We'll soon learn if the third quarter earnings estimates were cut too much or not enough. According to FactSet, the estimated earnings growth rate for the third quarter was 9.8% on June 30. Today it sits at 2.3%.

The third quarter earnings bar has been lowered significantly, and we suspect it will be relatively easy for most companies to clear it. The bigger hurdle - and where we think more companies than usual will get tripped up - is the guidance.

We do not want to go astray on this earnings preview piece delving into the economic releases, but the fact of the matter is that the economy is going to factor prominently in the earnings reporting period.
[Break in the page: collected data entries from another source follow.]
(** X5. The reported average is the quotient of the totals up to the
    rounding of a double: times the number of papers it differs from
    the total of the citations by at most that total times [2 ^ -53]
    (plus the number of papers times [2 ^ -1075], for a quotient near
    zero); the three change fields are 0 whatever the period. *)
Theorem X5_summary_average db period stats :
  get_summary_stats db period = Ok stats →
  (Qabs (avg_citations stats * inject_Z (total_papers stats)
         - inject_Z (total_citations stats))
   <= Qabs (inject_Z (total_citations stats)) * (1 # 2 ^ 53)
      + inject_Z (total_papers stats) * (1 # 2 ^ 1075))%Q
  ∧ papers_change stats = 0
  ∧ citations_change stats = 0
  ∧ h_index_change stats = 0.
Proof.
  unfold get_summary_stats.
  set (papers := get_papers_with_latest_citations db).
  set (total := py_sum (citations <$> papers)).
  destruct (0 <? len papers) eqn:Hn.
  - unfold py_truediv. destruct (len papers =? 0) eqn:H0; [lia|].
    destruct (nearest_double total (len papers)) as [v|] eqn:Hv; simpl; [|done].
    intros [= <-]. simpl. split; [|done].
    destruct (nearest_double_error total (len papers) v ltac:(lia) Hv)
      as (num & A & -> & HA & Herr).
    unfold Qle, Qabs, Qminus, Qplus, Qmult, Qopp, inject_Z. simpl Qnum. simpl Qden.
    rewrite ?Pos.mul_1_l, ?Pos.mul_1_r, ?Pos2Z.inj_mul, ?Pos2Z.inj_pow.
    rewrite (Z2Pos.id A) by done. change (Z.pos 2) with 2.
    change (Z.pos 53) with 53. change (Z.pos 1075) with 1075.
    rewrite !Z.mul_1_r.
    replace (num * len papers + - total * A) with (num * len papers - total * A) by lia.
    assert (Hpow : 2 ^ 1075 = 2 ^ 53 * 2 ^ 1022) by (by rewrite <- Z.pow_add_r).
    pose proof (Z.pow_pos_nonneg 2 53 ltac:(lia) ltac:(lia)) as H53.
    rewrite Hpow in *. clear Hpow.
    set (E := Z.abs (num * len papers - total * A)) in *. clearbody E.
    set (T := Z.abs total) in *. clearbody T.
    generalize dependent (2 ^ 1022). generalize dependent (2 ^ 53). intros z53 H53 z1022 Herr.
    assert (z53 * (E * (z53 * z1022)) ≤ z53 * (T * A * z1022 + len papers * A))
      by (apply Z.mul_le_mono_nonneg_l; lia).
    lia.
  - simpl. intros [= <-]. simpl. split; [|done].
    assert (Hnil : papers = []) by (apply nil_length_inv; unfold len in Hn; lia).
    unfold total. rewrite Hnil.
    apply Qle_bool_imp_le. vm_compute. reflexivity.
Qed.
(** * train_from_minio: the daily "list keys, then train" workflow

    A shallow embedding of [airflow/dags/train_from_minio.py].  The module
    reads one environment variable when it is imported, declares a DAG with
    two tasks, and the tasks talk to the outside through exactly two
    operations: the S3 hook's [list_keys] and [print].

    Python computations are modelled in a state-and-exception monad over a
    [World] that holds the process environment, the heap of list objects,
    what was written to standard output, the listing requests sent through
    the hook, and the state of the remote object store.  The hook itself and
    the interpreter's [repr] of a string are not part of the repository;
    the class [External] collects them. *)

From Stdlib Require Import String Ascii List.
From stdpp Require Import base option list strings pretty gmap.

Local Open Scope string_scope.
Local Open Scope list_scope.

(** ** Python values and outcomes *)

(** An exception object, as raised by the hook. *)
Record PyExc := mkExc { exc_type : string; exc_msg : string }.
(** * TrueType glyph pens (fontTools.pens.ttGlyphPen)

    A shallow embedding of [Lib/fontTools/pens/ttGlyphPen.py]: the shared
    base pen [TTGlyphBasePen] with its component resolution and glyph
    finalizer, the segment pen [TTGlyphPen] and the point pen
    [TTGlyphPointPen], followed by the properties the specification states
    about them.

    Numbers.  The pens receive Python floats (or ints).  Only comparisons,
    equality tests and the imported quantizer touch them, so a finite float
    is represented by the rational it denotes ([Q]); comparisons on floats
    are exact, hence they agree with [Qle_bool] and [Qeq_bool].  NaN and the
    infinities are outside the model.  List lengths and indices are Python
    ints ([Z]), with Python's negative indexing written out. *)

From Stdlib Require Import ZArith QArith Qround List Bool Lia.
From stdpp Require Import base option list gmap strings sorting.

Local Open Scope Z_scope.

(** ** Values *)

Definition Point : Type := (Q * Q)%type.

(** Tuple equality [p == q] on two points. *)
Definition pointEq (p q : Point) : bool :=
  Qeq_bool (fst p) (fst q) && Qeq_bool (snd p) (snd q).

(** A transformation is the 6-tuple [(a, b, c, d, dx, dy)] of the type
    annotation [Tuple[float, float, float, float, float, float]]. *)
Record Transformation : Type := Affine {
  t_a : Q; t_b : Q; t_c : Q; t_d : Q; t_dx : Q; t_dy : Q
}.

(** [transformation[:4]] *)
Definition linearPart (t : Transformation) : Q * Q * Q * Q :=
  (t_a t, t_b t, t_c t, t_d t).

Definition any4 (f : Q -> bool) (q : Q * Q * Q * Q) : bool :=
  let '(a, b, c, d) := q in f a || f b || f c || f d.

Definition map4 (f : Q -> Q) (q : Q * Q * Q * Q) : Q * Q * Q * Q :=
  let '(a, b, c, d) := q in (f a, f b, f c, f d).

Definition Qlt_bool (x y : Q) : bool := negb (Qle_bool y x).

(** The exceptions the pens raise. *)
Inductive Exception : Type :=
| AssertionError
| NotImplementedError
| IndexError
| KeyError
| OverflowError.

(** [GlyphComponent]: the attribute [transform] exists only when it was
    assigned. *)
Module GlyphComponent.
Record t : Type := mk {
  glyphName : string;
  x : Z;
  y : Z;
  transform : option ((Q * Q) * (Q * Q));
  flags : Z
}.
End GlyphComponent.

(** [Glyph]: the attributes [_glyph] assigns.  [components] exists on a
    composite glyph only, [program] on a simple one; [program] is the
    bytecode of the instruction program. *)
Module Glyph.
Record t : Type := mk {
  coordinates : list (Z * Z);
  endPtsOfContours : list Z;
  flags : list Z;
  numberOfContours : Z;
  components : option (list GlyphComponent.t);
  program : option (list Z)
}.
End Glyph.

(** ** Drawing protocols

    What a glyph of the glyph set does when asked to draw itself: the
    sequence of calls it makes on the pen it is given. *)

(** The variadic argument tuple of [qCurveTo]: empty, or some off-curve
    points followed by a last point that may be [None]. *)
Inductive QCurveArgs : Type :=
| QNoArgs
| QArgs (offCurve : list Point) (onCurve : option Point).

Inductive SegmentCall : Type :=
| MoveTo (pt : Point)
| LineTo (pt : Point)
| CurveTo (pts : list (option Point))
| QCurveTo (args : QCurveArgs)
| ClosePath
| EndPath
| AddComponent (baseGlyphName : string) (transformation : Transformation).

Inductive PointCall : Type :=
| BeginPath
| AddPoint (pt : Point) (segmentType : option string)
| EndPointPath
| AddPointComponent (baseGlyphName : string) (transformation : Transformation).

(** Modelled from the spec: an entry of the external glyph set, "something
    drawable through either drawing protocol"; [draw] and [drawPoints] are
    the calls the glyph makes on a segment pen and on a point pen. *)
Record GlyphObject : Type := mkGlyphObject {
  draw : list SegmentCall;
  drawPoints : list PointCall
}.

(** ** Pen state: the attributes of a [TTGlyphBasePen] instance *)

Record Pen : Type := mkPen {
  glyphSet : gmap string GlyphObject;
  handleOverflowingTransforms : bool;
  points : list Point;
  endPts : list Z;
  types : list Z;
  components : list (string * Transformation);
  currentPath : option (list Point)
}.

Definition set_points (v : list Point) (s : Pen) : Pen :=
  mkPen (glyphSet s) (handleOverflowingTransforms s) v (endPts s) (types s)
        (components s) (currentPath s).
Definition set_endPts (v : list Z) (s : Pen) : Pen :=
  mkPen (glyphSet s) (handleOverflowingTransforms s) (points s) v (types s)
        (components s) (currentPath s).
Definition set_types (v : list Z) (s : Pen) : Pen :=
  mkPen (glyphSet s) (handleOverflowingTransforms s) (points s) (endPts s) v
        (components s) (currentPath s).
Definition set_components (v : list (string * Transformation)) (s : Pen) : Pen :=
  mkPen (glyphSet s) (handleOverflowingTransforms s) (points s) (endPts s)
        (types s) v (currentPath s).
Definition set_currentPath (v : option (list Point)) (s : Pen) : Pen :=
  mkPen (glyphSet s) (handleOverflowingTransforms s) (points s) (endPts s)
        (types s) (components s) v.

(** ** Methods as state transformers

    A method call runs on a pen and either returns a value, or raises; in
    both cases it leaves a pen behind (an exception does not undo the
    mutations made before it).  [OutOfFuel] is the outcome of a loop that
    was cut off by its iteration bound. *)

Inductive Outcome (A : Type) : Type :=
| Returns (a : A) (s : Pen)
| Raises (e : Exception) (s : Pen)
| OutOfFuel (s : Pen).
Arguments Returns {A} a s.
Arguments Raises {A} e s.
Arguments OutOfFuel {A} s.

Definition Method (A : Type) : Type := Pen -> Outcome A.

Definition ret {A} (a : A) : Method A := fun s => Returns a s.
Definition raise {A} (e : Exception) : Method A := fun s => Raises e s.
Definition bind {A B} (m : Method A) (k : A -> Method B) : Method B :=
  fun s =>
    match m s with
    | Returns a s' => k a s'
    | Raises e s' => Raises e s'
    | OutOfFuel s' => OutOfFuel s'
    end.
Definition get : Method Pen := fun s => Returns s s.
Definition modify (f : Pen -> Pen) : Method unit := fun s => Returns tt (f s).
Definition assert (b : bool) : Method unit :=
  if b then ret tt else raise AssertionError.

Notation "'let*' x ':=' m 'in' k" := (bind m (fun x => k))
  (at level 10, x name, m at level 200, k at level 200).
Notation "m >> k" := (bind m (fun _ => k))
  (at level 90, right associativity).

(** The pen left behind, whatever the outcome. *)
Definition penAfter {A} (o : Outcome A) : Pen :=
  match o with
  | Returns _ s => s
  | Raises _ s => s
  | OutOfFuel s => s
  end.

(** Python lists. *)
Definition pyLen {A} (l : list A) : Z := Z.of_nat (length l).

(** [l[i]] for a Python int [i]: negative indices count from the end. *)
Definition pyIndex {A} (l : list A) (i : Z) : option A :=
  if (0 <=? i) && (i <? pyLen l) then l !! Z.to_nat i
  else if (- pyLen l <=? i) && (i <? 0) then l !! Z.to_nat (pyLen l + i)
  else None.

(** The truth value of a list: [bool(l)]. *)
Definition truthy {A} (l : list A) : bool :=
  match l with
  | [] => false
  | _ :: _ => true
  end.

(** [o is None] *)
Definition isNone {A} (o : option A) : bool :=
  match o with
  | None => true
  | Some _ => false
  end.

(** [l.pop()] on the last element. *)
Definition pyPop {A} (l : list A) : option (list A) :=
  match l with
  | [] => None
  | _ => Some (removelast l)
  end.

(** ** Imported helpers

    [fontTools.misc.fixedTools], [fontTools.misc.roundTools],
    [GlyphCoordinates.toInt] and the [Transform] behind [TransformPen] are
    not part of this file.  They compute on floats; the pens only pass
    values through them, so they are taken as an interface. *)
Class FontTools : Type := {
  (** [floatToFixedToFloat(value, precisionBits)] *)
  floatToFixedToFloat : Q -> Z -> Q;
  (** [otRound(value)] *)
  otRound : Q -> Z;
  (** the rounding of one coordinate in [GlyphCoordinates.toInt] *)
  toInt : Q -> Z;
  (** [transformPoint(pt)] of the [Transform] built from [t] *)
  transformPoint : Transformation -> Point -> Point;
  (** [transform(u)] of the [Transform] built from [t] *)
  transformTransform : Transformation -> Transformation -> Transformation
}.

(** [MAX_F2DOT14], "the maximum positive value that can still be encoded as
    an F2Dot14: i.e. 1.99993896484375" (docstring of [__init__]). *)
Definition MAX_F2DOT14 : Q := 32767 # 16384.

(** ** TTGlyphBasePen *)

Module TTGlyphBasePen.
Section Methods.
Context `{FontTools}.

(** The method [_decompose] is supplied by the subclass. *)
Variable _decompose : string -> Transformation -> Method unit.

(** [__init__] *)
Definition new (glyphSet : gmap string GlyphObject)
    (handleOverflowingTransforms : bool) : Pen :=
  mkPen glyphSet handleOverflowingTransforms [] [] [] [] None.

(** [init] *)
Definition init : Method unit :=
  modify (fun s =>
    mkPen (glyphSet s) (handleOverflowingTransforms s) [] [] [] [] None).

(** [addComponent] *)
Definition addComponent (baseGlyphName : string)
    (transformation : Transformation) : Method unit :=
  modify (fun s =>
    set_components (components s ++ [(baseGlyphName, transformation)]) s).

(** [any(s > 2 or s < -2 for (glyphName, transformation) in
    self.components for s in transformation[:4])] *)
Definition anyOverflow (cs : list (string * Transformation)) : bool :=
  existsb
    (fun c => any4 (fun s => Qlt_bool 2 s || Qlt_bool s (-2)) (linearPart (snd c)))
    cs.

(** [MAX_F2DOT14 < s <= 2] *)
Definition almostTwo (s : Q) : bool :=
  Qlt_bool MAX_F2DOT14 s && Qle_bool s 2.

(** [transformation != (1, 0, 0, 1)] *)
Definition notIdentity (q : Q * Q * Q * Q) : bool :=
  let '(a, b, c, d) := q in
  negb (Qeq_bool a 1 && Qeq_bool b 0 && Qeq_bool c 0 && Qeq_bool d 1).

(** Lines 100-118: the record built for a component that is kept. *)
Definition buildComponent (handle : bool) (glyphName : string)
    (transformation : Transformation) (componentFlags : Z)
  : GlyphComponent.t :=
  let cx := otRound (t_dx transformation) in
  let cy := otRound (t_dy transformation) in
  let transformation :=
    map4 (fun v => floatToFixedToFloat v 14) (linearPart transformation) in
  let transform :=
    if notIdentity transformation then
      let transformation :=
        if handle && any4 almostTwo transformation
        then map4 (fun s => if almostTwo s then MAX_F2DOT14 else s) transformation
        else transformation in
      let '(a, b, c, d) := transformation in
      Some ((a, b), (c, d))
    else None in
  GlyphComponent.mk glyphName cx cy transform componentFlags.

(** The [for] loop of [_buildComponents].  Python iterates over
    [self.components] by position and looks the list up afresh at every
    step, so components appended while the loop runs (a decomposed glyph
    may add some) are visited too; [i] is that position, [built] the
    local list [components], and [fuel] bounds the number of iterations. *)
Fixpoint resolveFrom (fuel : nat) (overflowing : bool) (componentFlags : Z)
    (i : nat) (built : list GlyphComponent.t) : Method (list GlyphComponent.t) :=
  fun s =>
    match components s !! i with
    | None => Returns built s
    | Some (glyphName, transformation) =>
      match fuel with
      | O => OutOfFuel s
      | S fuel =>
        match glyphSet s !! glyphName with
        | None =>
          (* warning logged, component skipped *)
          resolveFrom fuel overflowing componentFlags (S i) built s
        | Some _ =>
          if truthy (points s)
             || (handleOverflowingTransforms s && overflowing)
          then
            (_decompose glyphName transformation >>
             resolveFrom fuel overflowing componentFlags (S i) built) s
          else
            let component :=
              buildComponent (handleOverflowingTransforms s) glyphName
                             transformation componentFlags in
            resolveFrom fuel overflowing componentFlags (S i)
                        (built ++ [component]) s
        end
      end
    end.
That isn't anything new, yet it will have more bearing than it typically does because the U.S. economy - and the global economy for that matter - is thought to be at a tipping point because of the rapid-fire rate hikes from many of the world's leading central banks.

In many respects the global economy has already tipped. Growth is slowing and now it is a matter of whether the economy keeps tipping into a recession. Some will argue that it already has, sticking to a technical definition of two straight quarters of a decline in real GDP, yet others will point to remarkably low unemployment rates to refute that notion.

Regardless, the behavior of the stock market this year and the inverted yield curve make it clear that economic optimism is not running high.

An 8.1% growth rate for 2023 sure seems to be generous at this point given all the writing on the economic wall of worry that points to little growth at best in 2023 or a recession at worst."